# TASK DETAILS
Search the data for "Hsafe". Each line containing it is to be copied.

+--

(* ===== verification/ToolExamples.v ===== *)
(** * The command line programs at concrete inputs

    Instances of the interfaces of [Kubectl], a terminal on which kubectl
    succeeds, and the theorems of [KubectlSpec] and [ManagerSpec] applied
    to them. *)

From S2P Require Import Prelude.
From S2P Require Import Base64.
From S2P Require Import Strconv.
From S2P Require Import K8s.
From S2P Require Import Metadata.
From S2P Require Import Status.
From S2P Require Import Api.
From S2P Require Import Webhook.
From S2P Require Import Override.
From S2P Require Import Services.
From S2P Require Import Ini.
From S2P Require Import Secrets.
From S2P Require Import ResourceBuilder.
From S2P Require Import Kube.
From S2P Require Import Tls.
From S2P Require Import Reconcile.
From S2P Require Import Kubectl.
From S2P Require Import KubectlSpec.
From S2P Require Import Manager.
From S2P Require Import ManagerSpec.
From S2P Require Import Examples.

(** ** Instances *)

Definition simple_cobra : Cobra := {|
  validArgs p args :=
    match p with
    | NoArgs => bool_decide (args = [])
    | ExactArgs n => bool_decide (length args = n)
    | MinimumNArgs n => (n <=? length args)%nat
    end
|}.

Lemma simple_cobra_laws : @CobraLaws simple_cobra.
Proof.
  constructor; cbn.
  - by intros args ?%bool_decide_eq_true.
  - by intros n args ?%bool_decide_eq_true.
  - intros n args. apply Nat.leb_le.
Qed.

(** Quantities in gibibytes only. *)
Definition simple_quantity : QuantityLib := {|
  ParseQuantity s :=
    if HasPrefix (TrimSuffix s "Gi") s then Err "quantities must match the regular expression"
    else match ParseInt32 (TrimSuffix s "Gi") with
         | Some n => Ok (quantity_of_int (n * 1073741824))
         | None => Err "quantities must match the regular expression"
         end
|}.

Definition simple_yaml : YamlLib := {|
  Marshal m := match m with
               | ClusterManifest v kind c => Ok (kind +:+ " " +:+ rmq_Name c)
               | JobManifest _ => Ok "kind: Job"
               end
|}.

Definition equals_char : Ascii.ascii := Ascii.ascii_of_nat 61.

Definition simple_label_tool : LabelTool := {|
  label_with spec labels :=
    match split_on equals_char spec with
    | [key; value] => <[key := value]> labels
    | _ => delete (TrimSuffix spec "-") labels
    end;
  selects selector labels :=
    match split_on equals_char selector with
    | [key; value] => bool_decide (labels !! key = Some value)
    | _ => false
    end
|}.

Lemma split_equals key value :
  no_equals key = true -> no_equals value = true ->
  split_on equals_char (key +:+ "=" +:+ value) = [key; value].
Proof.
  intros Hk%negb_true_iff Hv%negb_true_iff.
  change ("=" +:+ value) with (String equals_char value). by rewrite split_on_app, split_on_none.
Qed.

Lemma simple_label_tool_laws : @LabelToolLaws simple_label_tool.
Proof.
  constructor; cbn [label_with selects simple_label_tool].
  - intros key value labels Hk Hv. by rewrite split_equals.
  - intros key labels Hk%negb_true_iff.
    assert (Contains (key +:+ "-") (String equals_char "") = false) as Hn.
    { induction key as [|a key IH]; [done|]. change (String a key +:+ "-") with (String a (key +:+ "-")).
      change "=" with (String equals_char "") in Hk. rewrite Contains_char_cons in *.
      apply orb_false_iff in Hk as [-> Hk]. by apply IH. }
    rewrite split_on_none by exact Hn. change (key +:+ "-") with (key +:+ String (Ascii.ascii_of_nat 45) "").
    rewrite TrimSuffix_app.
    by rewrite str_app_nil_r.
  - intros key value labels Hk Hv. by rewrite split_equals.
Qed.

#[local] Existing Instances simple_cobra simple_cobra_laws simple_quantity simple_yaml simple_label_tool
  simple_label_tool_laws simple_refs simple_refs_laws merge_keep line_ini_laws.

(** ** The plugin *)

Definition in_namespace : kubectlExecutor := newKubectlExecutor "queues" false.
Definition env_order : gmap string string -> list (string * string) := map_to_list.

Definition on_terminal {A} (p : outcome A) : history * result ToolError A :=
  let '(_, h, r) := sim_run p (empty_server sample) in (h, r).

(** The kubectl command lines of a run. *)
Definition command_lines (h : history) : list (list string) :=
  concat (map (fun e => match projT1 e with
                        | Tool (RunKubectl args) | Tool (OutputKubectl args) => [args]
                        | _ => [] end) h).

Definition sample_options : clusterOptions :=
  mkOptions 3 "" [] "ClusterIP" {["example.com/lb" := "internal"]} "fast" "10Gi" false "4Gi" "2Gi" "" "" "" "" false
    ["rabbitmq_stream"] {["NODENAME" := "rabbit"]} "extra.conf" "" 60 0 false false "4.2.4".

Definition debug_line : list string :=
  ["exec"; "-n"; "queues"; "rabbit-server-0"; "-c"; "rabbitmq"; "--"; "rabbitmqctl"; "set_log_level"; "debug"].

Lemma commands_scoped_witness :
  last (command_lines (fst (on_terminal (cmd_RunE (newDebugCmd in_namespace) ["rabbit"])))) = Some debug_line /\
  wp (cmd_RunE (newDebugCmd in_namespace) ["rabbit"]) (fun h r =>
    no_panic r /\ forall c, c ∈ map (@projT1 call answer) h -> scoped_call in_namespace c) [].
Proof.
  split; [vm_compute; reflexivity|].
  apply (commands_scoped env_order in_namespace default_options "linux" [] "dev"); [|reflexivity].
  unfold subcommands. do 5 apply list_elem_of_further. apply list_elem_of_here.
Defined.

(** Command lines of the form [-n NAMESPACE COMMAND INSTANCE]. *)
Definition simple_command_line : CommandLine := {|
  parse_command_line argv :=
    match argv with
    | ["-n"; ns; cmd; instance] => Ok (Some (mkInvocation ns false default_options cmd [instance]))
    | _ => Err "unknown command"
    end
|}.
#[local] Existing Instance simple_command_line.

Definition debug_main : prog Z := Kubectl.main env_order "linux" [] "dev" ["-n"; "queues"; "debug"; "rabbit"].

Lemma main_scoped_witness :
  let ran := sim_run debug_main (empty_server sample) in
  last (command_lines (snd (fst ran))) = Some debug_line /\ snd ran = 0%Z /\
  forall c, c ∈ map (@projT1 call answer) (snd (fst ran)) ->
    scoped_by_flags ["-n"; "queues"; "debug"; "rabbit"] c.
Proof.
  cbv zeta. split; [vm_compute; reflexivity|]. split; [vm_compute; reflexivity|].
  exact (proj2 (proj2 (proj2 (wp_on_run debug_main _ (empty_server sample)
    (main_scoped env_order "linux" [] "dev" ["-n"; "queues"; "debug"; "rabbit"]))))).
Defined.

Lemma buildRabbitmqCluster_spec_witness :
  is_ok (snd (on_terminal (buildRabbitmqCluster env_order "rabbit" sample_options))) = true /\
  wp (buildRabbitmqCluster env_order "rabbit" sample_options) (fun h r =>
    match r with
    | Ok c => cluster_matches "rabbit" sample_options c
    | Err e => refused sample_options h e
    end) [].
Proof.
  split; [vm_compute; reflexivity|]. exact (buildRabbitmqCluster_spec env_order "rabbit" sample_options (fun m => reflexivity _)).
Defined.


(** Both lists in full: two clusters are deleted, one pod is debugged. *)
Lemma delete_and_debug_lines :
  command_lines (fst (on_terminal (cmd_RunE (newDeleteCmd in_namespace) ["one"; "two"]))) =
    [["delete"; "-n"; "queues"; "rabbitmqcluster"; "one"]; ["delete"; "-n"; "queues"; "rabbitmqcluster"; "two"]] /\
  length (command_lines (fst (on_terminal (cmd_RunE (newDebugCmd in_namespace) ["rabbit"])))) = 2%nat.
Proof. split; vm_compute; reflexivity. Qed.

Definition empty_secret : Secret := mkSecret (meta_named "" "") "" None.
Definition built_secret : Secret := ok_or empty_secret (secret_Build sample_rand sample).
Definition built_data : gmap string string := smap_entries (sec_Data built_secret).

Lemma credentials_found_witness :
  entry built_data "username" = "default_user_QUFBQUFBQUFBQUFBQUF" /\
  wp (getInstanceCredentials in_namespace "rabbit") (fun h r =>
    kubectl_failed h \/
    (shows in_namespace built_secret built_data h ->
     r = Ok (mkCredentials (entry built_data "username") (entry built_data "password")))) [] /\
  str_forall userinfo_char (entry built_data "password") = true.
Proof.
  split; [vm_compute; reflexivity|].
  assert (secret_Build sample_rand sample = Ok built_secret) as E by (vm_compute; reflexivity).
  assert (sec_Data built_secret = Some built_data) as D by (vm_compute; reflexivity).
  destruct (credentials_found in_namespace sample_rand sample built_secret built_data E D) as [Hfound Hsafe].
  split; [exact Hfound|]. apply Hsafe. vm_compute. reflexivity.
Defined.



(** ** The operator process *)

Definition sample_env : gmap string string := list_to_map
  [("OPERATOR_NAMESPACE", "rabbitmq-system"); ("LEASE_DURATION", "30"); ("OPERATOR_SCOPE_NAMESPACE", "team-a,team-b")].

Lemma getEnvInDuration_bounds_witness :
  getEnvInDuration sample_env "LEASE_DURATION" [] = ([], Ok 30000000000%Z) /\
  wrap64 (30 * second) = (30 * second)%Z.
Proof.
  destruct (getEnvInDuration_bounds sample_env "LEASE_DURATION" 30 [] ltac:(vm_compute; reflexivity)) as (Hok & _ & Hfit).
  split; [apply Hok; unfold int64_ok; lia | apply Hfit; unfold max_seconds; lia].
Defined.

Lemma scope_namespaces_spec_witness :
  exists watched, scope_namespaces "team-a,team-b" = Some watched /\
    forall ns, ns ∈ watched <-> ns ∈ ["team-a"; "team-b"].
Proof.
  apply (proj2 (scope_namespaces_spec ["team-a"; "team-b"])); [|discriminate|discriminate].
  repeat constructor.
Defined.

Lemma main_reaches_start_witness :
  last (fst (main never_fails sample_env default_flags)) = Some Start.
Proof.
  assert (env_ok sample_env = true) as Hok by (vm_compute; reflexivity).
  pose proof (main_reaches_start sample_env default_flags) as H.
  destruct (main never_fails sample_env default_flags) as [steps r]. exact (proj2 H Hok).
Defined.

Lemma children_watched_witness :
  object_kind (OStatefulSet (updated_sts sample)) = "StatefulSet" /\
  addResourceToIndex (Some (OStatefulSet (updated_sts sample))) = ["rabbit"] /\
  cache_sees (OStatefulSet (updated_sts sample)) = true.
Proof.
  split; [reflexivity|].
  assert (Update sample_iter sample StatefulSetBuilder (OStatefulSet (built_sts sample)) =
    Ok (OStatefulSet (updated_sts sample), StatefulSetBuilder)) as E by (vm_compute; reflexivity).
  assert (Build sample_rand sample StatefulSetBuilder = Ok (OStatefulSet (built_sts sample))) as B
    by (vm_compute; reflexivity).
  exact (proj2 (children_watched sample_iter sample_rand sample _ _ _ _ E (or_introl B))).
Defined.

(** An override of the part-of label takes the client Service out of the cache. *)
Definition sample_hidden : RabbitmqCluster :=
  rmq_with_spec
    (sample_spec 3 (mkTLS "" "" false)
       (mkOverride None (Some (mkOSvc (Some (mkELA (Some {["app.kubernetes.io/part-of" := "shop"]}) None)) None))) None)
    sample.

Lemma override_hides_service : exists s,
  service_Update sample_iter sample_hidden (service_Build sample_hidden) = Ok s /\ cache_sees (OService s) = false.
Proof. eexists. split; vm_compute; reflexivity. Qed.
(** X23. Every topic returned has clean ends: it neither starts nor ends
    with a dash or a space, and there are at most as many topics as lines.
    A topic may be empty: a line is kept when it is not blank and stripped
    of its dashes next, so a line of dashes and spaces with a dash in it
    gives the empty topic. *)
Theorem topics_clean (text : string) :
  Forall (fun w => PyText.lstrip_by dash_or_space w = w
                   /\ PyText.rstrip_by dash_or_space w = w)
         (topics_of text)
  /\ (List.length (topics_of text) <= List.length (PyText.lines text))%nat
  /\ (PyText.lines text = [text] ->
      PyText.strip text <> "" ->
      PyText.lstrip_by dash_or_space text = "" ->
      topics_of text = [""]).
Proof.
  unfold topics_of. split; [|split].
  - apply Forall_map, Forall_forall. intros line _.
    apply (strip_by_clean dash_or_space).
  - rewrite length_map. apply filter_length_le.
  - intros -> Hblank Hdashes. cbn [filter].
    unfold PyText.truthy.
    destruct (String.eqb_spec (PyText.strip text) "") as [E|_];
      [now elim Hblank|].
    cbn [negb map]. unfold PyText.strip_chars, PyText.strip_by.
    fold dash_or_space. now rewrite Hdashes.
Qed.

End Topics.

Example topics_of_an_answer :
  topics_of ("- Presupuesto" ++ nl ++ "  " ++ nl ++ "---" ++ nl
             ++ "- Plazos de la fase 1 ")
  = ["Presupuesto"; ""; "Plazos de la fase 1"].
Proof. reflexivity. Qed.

+--

# EXERCISE OUTPUT
  destruct (credentials_found in_namespace sample_rand sample built_secret built_data E D) as [Hfound Hsafe].
  split; [exact Hfound|]. apply Hsafe. vm_compute. reflexivity.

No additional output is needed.